The only Q is whether the DC Court will adopt the interpretation of my 5th grader or that of DJT? I suspect it will be the former. That means DJT will have to appeal to SCOTUS to try to convince his three appointees and two others to take up the case–that his secret de-coder ring is right after all. The SC has two options. The first is that the SC could agree to hear the case. But I understand DJT is worried that the Court might rule against him because many on the court are strict “textualists” who would first look at the plain meaning of Clause 7. Kind of hard to ignore all the language after the colon. On the other hand, the Court could punt saying something like: “DC Circuit, we think you got it about right. Donald, if you are convicted in Judge Chutkan’s courtroom, come back later and we might hear your arguments”.
Which ever way it goes “stupid is that stupid does”. Thanks to John Wayne.
That’s amazing. You ignored the words “but the Party convicted.”
Trump wasn’t convicted, he was declared not guilty.
Dennis McIntyre, Biden’s version of Baghdad Bob assigned to this forum posted Jonathan: John Wayne once remarked: “Life is hard. It’s harder if you are stupid”.
It’s worth pointing out to Dennis/Baghdad Bob that, being a successful pathological liar and successfully convincing others of your cause, is incredibly hard when you’re stupid and it shows in the trash you post. Ditto for what your Fellow Soviet Democrat Apparatchik From Another Mother, Cringe Jean-Pierre, bloviates from Biden’s White House Press Gallery podium. Lyin’ like you’re a proud Biden has run it’s life span.
Remember how the previous Baghdad Bob and his taskmaster ended up, Dennis?
Destroying the current “democracy” can only be viewed as a GOOD THING!
Some people are trying to disqualify Trump from ballots based on his actions on January 6. Other people are trying to disqualify Biden from ballots based on his actions in relation to the southern border. One issue that keeps arising is whether individual state-level officials have the authority to remove a candidate for President based on their own determinations of whether the person in question in fact committed a rebellion or insurrection.
I contend that in making their arguments, each side should question themselves whether they would would apply the same argument to the “other” person. IOW, if you’re arguing for Trump to be removed, ask yourself if you’d apply the same arguments to the states presently trying to remove Biden, and vice versa.
Yes, absolutely, if Biden engages in insurrection, I think he should be removed too!

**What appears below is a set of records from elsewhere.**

(* ===== verification/Pagination.v ===== *)
(** * Pagination (src/voiceai/common/pagination.py)

    Validated page requests, pages with their counters, and the arithmetic that
    shows the windows of consecutive pages tile a listing. [math.ceil] of a float
    quotient is taken on the exact quotient. *)
From S2P Require Import Prelude PyVal.
Open Scope Z_scope.

Definition MIN_PAGE : Z := 1.
Definition DEFAULT_PAGE : Z := 1.
Definition MIN_PAGE_SIZE : Z := 1.
Definition DEFAULT_PAGE_SIZE : Z := 20.
Definition MAX_PAGE_SIZE : Z := 100.

Record PaginationParams := mkPaginationParams { pp_page : Z; pp_page_size : Z }.

(** The constructor with its field validators; [None] is the validation error. *)
Definition pagination_params (page page_size : Z) : option PaginationParams :=
  if (MIN_PAGE <=? page) && (MIN_PAGE_SIZE <=? page_size) && (page_size <=? MAX_PAGE_SIZE)
  then Some (mkPaginationParams page page_size) else None.

Definition params_valid (p : PaginationParams) : Prop :=
  MIN_PAGE <= pp_page p /\ MIN_PAGE_SIZE <= pp_page_size p <= MAX_PAGE_SIZE.

Definition skip (p : PaginationParams) : Z := (pp_page p - MIN_PAGE) * pp_page_size p.
Definition limit (p : PaginationParams) : Z := pp_page_size p.

Record Page (A : Type) := mkPage
  { pg_items : list A; pg_total : Z; pg_page : Z; pg_page_size : Z }.
Arguments mkPage {A}. Arguments pg_items {A}. Arguments pg_total {A}.
Arguments pg_page {A}. Arguments pg_page_size {A}.

Definition pages {A} (p : Page A) : Z :=
  if pg_page_size p <=? 0 then 0 else ceil_div (pg_total p) (pg_page_size p).
Definition has_next {A} (p : Page A) : bool := pg_page p <? pages p.

Definition paginate {A} (items : list A) (total : Z) (params : PaginationParams) : Page A :=
  mkPage items total (pp_page params) (pp_page_size params).

(** [l[a:b]] for [0 <= a <= b]. *)
Definition slice {A} (a b : Z) (l : list A) : list A :=
  take (Z.to_nat b - Z.to_nat a) (drop (Z.to_nat a) l).

(** The page of a listing a backend cuts: the window and the exact total. *)
Definition cut_page {A} (l : list A) (p : PaginationParams) : Page A :=
  paginate (slice (skip p) (skip p + limit p) l) (Z.of_nat (length l)) p.

Lemma pagination_params_valid page size p :
  pagination_params page size = Some p -> params_valid p /\ pp_page p = page /\ pp_page_size p = size.
Proof.
  unfold pagination_params, params_valid. destruct (_ && _) eqn:E; [|done].
  intros [= <-]. simpl. apply andb_true_iff in E as [[??]%andb_true_iff ?]. lia.
Qed.

Lemma ceil_div_spec a b k : 0 < b -> ceil_div a b <= k <-> a <= k * b.
Proof. intros Hb. unfold ceil_div. pose proof (Z.div_mod (- a) b). pose proof (Z.mod_pos_bound (- a) b). nia. Qed.

Lemma cut_page_has_next {A} (l : list A) p :
  params_valid p ->
  has_next (cut_page l p) = true <-> pp_page p * pp_page_size p < Z.of_nat (length l).
Proof.
  intros [? [Hs ?]]. unfold has_next, pages, cut_page, paginate; simpl.
  unfold MIN_PAGE_SIZE in *. destruct (Z.leb_spec (pp_page_size p) 0); [lia|].
  rewrite Z.ltb_lt. pose proof (ceil_div_spec (Z.of_nat (length l)) (pp_page_size p) (pp_page p)).
  lia.
Qed.

Lemma slice_sublist {A} a b (l : list A) : sublist (slice a b l) l.
Proof. unfold slice. etrans; [apply sublist_take|apply sublist_drop]. Qed.

Lemma length_slice_le {A} a b (l : list A) :
  0 <= a <= b -> Z.of_nat (length (slice a b l)) <= b - a.
Proof. unfold slice. rewrite length_take. lia. Qed.

Lemma slice_nil_inv {A} a b (l : list A) :
  0 <= a < b -> slice a b l = [] -> Z.of_nat (length l) <= a.
Proof.
  intros Hab H. apply (f_equal length) in H. unfold slice in H.
  rewrite length_take, length_drop in H. simpl in H. lia.
Qed.

(** Consecutive windows tile the listing. *)
Lemma slice_drop {A} a b (l : list A) :
  0 <= a <= b -> slice a b l ++ drop (Z.to_nat b) l = drop (Z.to_nat a) l.
Proof.
  intros Hab. unfold slice. rewrite <- (take_drop (Z.to_nat b - Z.to_nat a) (drop (Z.to_nat a) l)) at 2.
  f_equal. rewrite drop_drop. f_equal. lia.
Qed.

(** ** Walking every page

    [walk_pages] of database/repository.py over any page source: it stops at the
    first page that is empty or reports no next page. *)
Section walk.
Context {A : Type} (list_where : PaginationParams -> Page A).

Fixpoint walk_from (fuel : nat) (page_number : Z) : option (list A) :=
  match fuel with
  | 0%nat => None
  | S fuel' =>
      let page := list_where (mkPaginationParams page_number MAX_PAGE_SIZE) in
      if match pg_items page with [] => true | _ => false end || negb (has_next page)
      then Some (pg_items page)
      else app (pg_items page) <$> walk_from fuel' (page_number + 1)
  end.

Context (l : list A) (Hcut : forall p, params_valid p -> list_where p = cut_page l p).

Lemma walk_from_spec fuel page_number :
  MIN_PAGE <= page_number ->
  Z.of_nat (length l) <= (page_number - 1 + Z.of_nat fuel) * MAX_PAGE_SIZE ->
  (0 < fuel)%nat ->
  walk_from fuel page_number = Some (drop (Z.to_nat ((page_number - 1) * MAX_PAGE_SIZE)) l).
Proof.
  unfold MIN_PAGE. revert page_number.
  induction fuel as [|fuel IH]; intros n Hn Hlen Hf; [lia|]. simpl.
  set (p := mkPaginationParams n MAX_PAGE_SIZE).
  assert (params_valid p) as Hp by (unfold params_valid, p, MIN_PAGE, MIN_PAGE_SIZE, MAX_PAGE_SIZE; simpl; lia).
  rewrite (Hcut p Hp). pose proof (cut_page_has_next l p Hp) as Hnext.
  pose proof (slice_drop (skip p) (skip p + limit p) l) as Htile.
  assert (skip p = (n - 1) * MAX_PAGE_SIZE) as Hskip by done.
  assert (limit p = MAX_PAGE_SIZE) as Hlim by done. unfold MAX_PAGE_SIZE in *.
  specialize (Htile ltac:(lia)). rewrite <- Hskip, <- Htile.
  destruct (has_next (cut_page l p)) eqn:E.
  - assert (n * 100 < Z.of_nat (length l)) as Hlt by (by apply Hnext).
    replace (match pg_items (cut_page l p) with [] => true | _ :: _ => false end) with false.
    + simpl. rewrite IH by lia. simpl. f_equal. f_equal. f_equal. unfold skip, limit; simpl. unfold MIN_PAGE. lia.
    + destruct (pg_items (cut_page l p)) eqn:Ei; [|done]. simpl in Ei.
      apply slice_nil_inv in Ei; lia.
  - rewrite orb_true_r. simpl. rewrite (drop_ge l (Z.to_nat _)), app_nil_r; [done|].
    assert (~ n * 100 < Z.of_nat (length l)) by (intros Hc; apply Hnext in Hc; congruence). lia.
Qed.
End walk.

“One issue that keeps arising is whether individual state-level officials have the authority to remove a candidate for President based on their own determinations of whether the person in question in fact committed a rebellion or insurrection.”

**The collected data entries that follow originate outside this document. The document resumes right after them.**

Lemma store_ok_dset k m docs :
  store_ok docs -> m_id m = Some k -> store_ok (dset k (Row m) docs).
Proof.
  intros [Hwf Hid] Hm. split; [by apply dset_wf|]. intros k' m'. rewrite dget_dset.
  case_decide; intros; simplify_eq; [done|]. by apply Hid.
Qed.

Lemma active_models_dset k m docs m' :
  store_ok docs -> m_id m = Some k ->
  m' ∈ active_models (dset k (Row m) docs) <->
  (m' = m /\ m_active m = true) \/ (m' ∈ active_models docs /\ m_id m' <> Some k).
Proof.
  intros Hs Hm. pose proof Hs as [_ Hid].
  rewrite !active_models_elem by (try apply store_ok_dset; done). split.
  - intros (k' & Hk' & Ha). rewrite dget_dset in Hk'. case_decide; simplify_eq; [by left|].
    right. split; [by exists k'|]. rewrite (Hid _ _ Hk'). congruence.
  - intros [[-> Ha]|[(k' & Hk' & Ha) Hne]]; [exists k|exists k'];
      rewrite dget_dset; (split; [|done]); [by rewrite decide_True|].
    rewrite decide_False; [done|]. intros ->. apply Hne. by apply Hid.
Qed.

Lemma insert_key uuid m :
  (if opt_truthy (m_id m) then m else upd_base (set_id (Some uuid)) m) =
  upd_base (set_id (if opt_truthy (m_id m) then m_id m else Some uuid)) m.
Proof.
  destruct (opt_truthy (m_id m)) eqn:E; [|done]. unfold upd_base, m_id.
  rewrite <- (set_base_of m) at 1. f_equal. by destruct (base_of m).
Qed.

Lemma insert_id uuid m docs :
  exists k, m_id (insert uuid m docs).2 = Some k /\
            (insert uuid m docs).1 = dset k (Row (insert uuid m docs).2) docs.
Proof.
  unfold insert; simpl. destruct (opt_truthy (m_id m)) eqn:E; simpl.
  - destruct (m_id m) as [i|] eqn:Ei; [|done]. by exists i.
  - rewrite m_id_upd. simpl. by exists uuid.
Qed.

Lemma insert_active uuid m docs : m_active (insert uuid m docs).2 = m_active m.
Proof. unfold insert; simpl. destruct (opt_truthy _); [done|]. by rewrite m_active_upd. Qed.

You keep ignoring that it’s in relation to specific state laws, which vary by state.
I’m not ignoring that, I’m assuming that. So to be more specific, do state-level officials, acting pursuant to state law, have the authority to remove a candidate for president from the ballot under 14A,s3, based on their own determination of whether the candidate in fact committed rebellion or insurrection?
My point is that if you argue for a “yes” answer for Trump, then that goes for states trying to remove Biden as well based on what that particular state decides constitutes rebellion or insurrection (perhaps a refusal to enforce the southern border).
Kansas Elder, find a better example. Misfeasance in office does not constitute insurrection.
David – Anon is saying it’s a state by state determination, based only on state law. It is possible that a state could pass a law that willfully keeping the border open to illegal Invasion by unknown foreigners continues rebellion for 14A purposes. So my example suffices to test Anon’s position.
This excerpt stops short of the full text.